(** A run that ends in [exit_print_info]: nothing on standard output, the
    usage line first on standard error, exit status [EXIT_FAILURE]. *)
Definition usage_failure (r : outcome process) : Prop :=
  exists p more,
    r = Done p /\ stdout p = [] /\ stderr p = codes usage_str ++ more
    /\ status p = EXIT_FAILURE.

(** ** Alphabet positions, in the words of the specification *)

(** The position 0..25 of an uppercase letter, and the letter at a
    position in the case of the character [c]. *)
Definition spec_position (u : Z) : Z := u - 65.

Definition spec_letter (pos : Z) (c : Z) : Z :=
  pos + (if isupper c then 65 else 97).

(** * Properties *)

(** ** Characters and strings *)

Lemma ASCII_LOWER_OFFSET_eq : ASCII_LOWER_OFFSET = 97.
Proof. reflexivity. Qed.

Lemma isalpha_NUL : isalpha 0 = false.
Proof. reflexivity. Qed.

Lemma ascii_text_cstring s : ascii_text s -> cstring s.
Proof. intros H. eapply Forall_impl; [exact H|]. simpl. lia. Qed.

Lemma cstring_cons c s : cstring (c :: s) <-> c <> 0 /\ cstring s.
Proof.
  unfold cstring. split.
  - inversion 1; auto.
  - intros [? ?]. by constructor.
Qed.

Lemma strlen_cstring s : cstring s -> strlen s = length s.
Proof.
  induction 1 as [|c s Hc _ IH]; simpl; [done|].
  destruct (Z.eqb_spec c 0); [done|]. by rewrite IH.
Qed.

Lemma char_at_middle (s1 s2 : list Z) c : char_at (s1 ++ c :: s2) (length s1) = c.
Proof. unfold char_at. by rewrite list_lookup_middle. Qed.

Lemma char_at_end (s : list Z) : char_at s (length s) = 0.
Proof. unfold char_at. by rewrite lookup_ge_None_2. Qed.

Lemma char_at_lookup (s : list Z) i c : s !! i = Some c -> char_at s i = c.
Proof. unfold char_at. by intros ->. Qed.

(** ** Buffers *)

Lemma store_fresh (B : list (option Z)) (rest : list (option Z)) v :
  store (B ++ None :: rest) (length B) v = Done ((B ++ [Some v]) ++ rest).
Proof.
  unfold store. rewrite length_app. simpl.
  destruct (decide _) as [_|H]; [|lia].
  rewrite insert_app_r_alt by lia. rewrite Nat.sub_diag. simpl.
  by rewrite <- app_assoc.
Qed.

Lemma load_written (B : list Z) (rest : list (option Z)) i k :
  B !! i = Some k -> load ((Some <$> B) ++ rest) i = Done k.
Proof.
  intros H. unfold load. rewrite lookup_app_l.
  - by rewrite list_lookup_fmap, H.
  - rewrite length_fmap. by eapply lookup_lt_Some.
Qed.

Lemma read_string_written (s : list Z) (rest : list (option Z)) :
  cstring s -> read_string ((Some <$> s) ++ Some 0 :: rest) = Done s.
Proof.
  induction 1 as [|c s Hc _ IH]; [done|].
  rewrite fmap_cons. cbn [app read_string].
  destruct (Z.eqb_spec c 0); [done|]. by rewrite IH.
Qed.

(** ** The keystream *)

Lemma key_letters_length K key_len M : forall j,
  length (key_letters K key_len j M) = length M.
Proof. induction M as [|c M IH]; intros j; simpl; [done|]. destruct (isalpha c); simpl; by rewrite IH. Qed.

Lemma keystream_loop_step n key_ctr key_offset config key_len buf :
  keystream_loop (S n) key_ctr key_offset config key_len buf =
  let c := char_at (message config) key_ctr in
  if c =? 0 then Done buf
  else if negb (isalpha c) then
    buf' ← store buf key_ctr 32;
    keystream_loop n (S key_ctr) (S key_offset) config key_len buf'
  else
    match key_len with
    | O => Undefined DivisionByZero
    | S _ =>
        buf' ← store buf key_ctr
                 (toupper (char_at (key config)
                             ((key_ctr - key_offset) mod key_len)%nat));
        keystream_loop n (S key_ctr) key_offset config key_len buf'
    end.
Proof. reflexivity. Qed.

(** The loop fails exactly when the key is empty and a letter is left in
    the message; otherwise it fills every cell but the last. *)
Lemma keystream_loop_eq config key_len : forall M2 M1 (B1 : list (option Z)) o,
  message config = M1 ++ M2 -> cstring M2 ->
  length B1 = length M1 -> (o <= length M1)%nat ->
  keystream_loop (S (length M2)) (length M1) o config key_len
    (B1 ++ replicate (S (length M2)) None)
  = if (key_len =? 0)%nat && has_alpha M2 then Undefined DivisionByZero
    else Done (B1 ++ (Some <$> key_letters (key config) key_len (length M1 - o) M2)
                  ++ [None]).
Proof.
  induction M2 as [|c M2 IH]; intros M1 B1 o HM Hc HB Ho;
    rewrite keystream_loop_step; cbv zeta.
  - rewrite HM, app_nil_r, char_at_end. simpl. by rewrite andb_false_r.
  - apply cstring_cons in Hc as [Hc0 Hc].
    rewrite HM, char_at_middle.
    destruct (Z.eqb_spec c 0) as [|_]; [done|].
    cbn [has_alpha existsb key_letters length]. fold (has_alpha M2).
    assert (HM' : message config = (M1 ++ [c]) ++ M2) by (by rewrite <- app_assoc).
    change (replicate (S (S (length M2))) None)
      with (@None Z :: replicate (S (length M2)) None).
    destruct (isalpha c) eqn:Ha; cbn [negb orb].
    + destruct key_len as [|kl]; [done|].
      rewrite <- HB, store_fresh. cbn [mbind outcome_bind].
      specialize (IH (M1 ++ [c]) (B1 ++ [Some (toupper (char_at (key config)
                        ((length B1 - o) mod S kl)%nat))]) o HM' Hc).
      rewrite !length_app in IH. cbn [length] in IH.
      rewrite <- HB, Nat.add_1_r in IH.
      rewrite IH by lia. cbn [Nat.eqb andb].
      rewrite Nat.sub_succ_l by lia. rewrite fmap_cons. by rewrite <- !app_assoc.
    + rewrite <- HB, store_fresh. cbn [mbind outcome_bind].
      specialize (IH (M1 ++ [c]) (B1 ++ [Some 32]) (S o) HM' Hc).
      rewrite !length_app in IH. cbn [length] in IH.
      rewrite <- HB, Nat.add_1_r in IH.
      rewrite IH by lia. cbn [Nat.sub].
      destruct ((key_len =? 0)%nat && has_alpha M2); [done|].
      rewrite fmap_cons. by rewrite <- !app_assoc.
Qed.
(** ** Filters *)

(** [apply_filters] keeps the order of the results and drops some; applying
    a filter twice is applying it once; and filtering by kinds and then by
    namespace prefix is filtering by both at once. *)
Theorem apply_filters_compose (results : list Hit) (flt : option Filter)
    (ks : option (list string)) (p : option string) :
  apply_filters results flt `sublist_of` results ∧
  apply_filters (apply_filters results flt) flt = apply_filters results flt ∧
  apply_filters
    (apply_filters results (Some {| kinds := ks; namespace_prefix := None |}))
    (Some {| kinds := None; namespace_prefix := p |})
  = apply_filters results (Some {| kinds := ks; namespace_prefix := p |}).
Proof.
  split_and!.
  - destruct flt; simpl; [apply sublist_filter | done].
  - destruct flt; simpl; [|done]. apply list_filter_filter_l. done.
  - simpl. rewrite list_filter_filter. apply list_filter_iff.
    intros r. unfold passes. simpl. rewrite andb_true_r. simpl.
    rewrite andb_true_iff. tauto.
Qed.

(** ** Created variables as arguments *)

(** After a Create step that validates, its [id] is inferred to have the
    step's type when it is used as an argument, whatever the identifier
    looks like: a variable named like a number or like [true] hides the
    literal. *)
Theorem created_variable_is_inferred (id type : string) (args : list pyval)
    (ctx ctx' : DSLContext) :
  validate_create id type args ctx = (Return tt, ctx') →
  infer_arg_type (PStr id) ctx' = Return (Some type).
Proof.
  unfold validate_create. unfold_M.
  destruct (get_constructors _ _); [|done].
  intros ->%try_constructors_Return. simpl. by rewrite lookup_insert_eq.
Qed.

━━━━━━━━━━

WHAT TO PRODUCE
Once a line of the records is found to contain "negb", copy it out.

REPLY TO THE EXERCISE
  else if negb (isalpha c) then
    destruct (isalpha c) eqn:Ha; cbn [negb orb].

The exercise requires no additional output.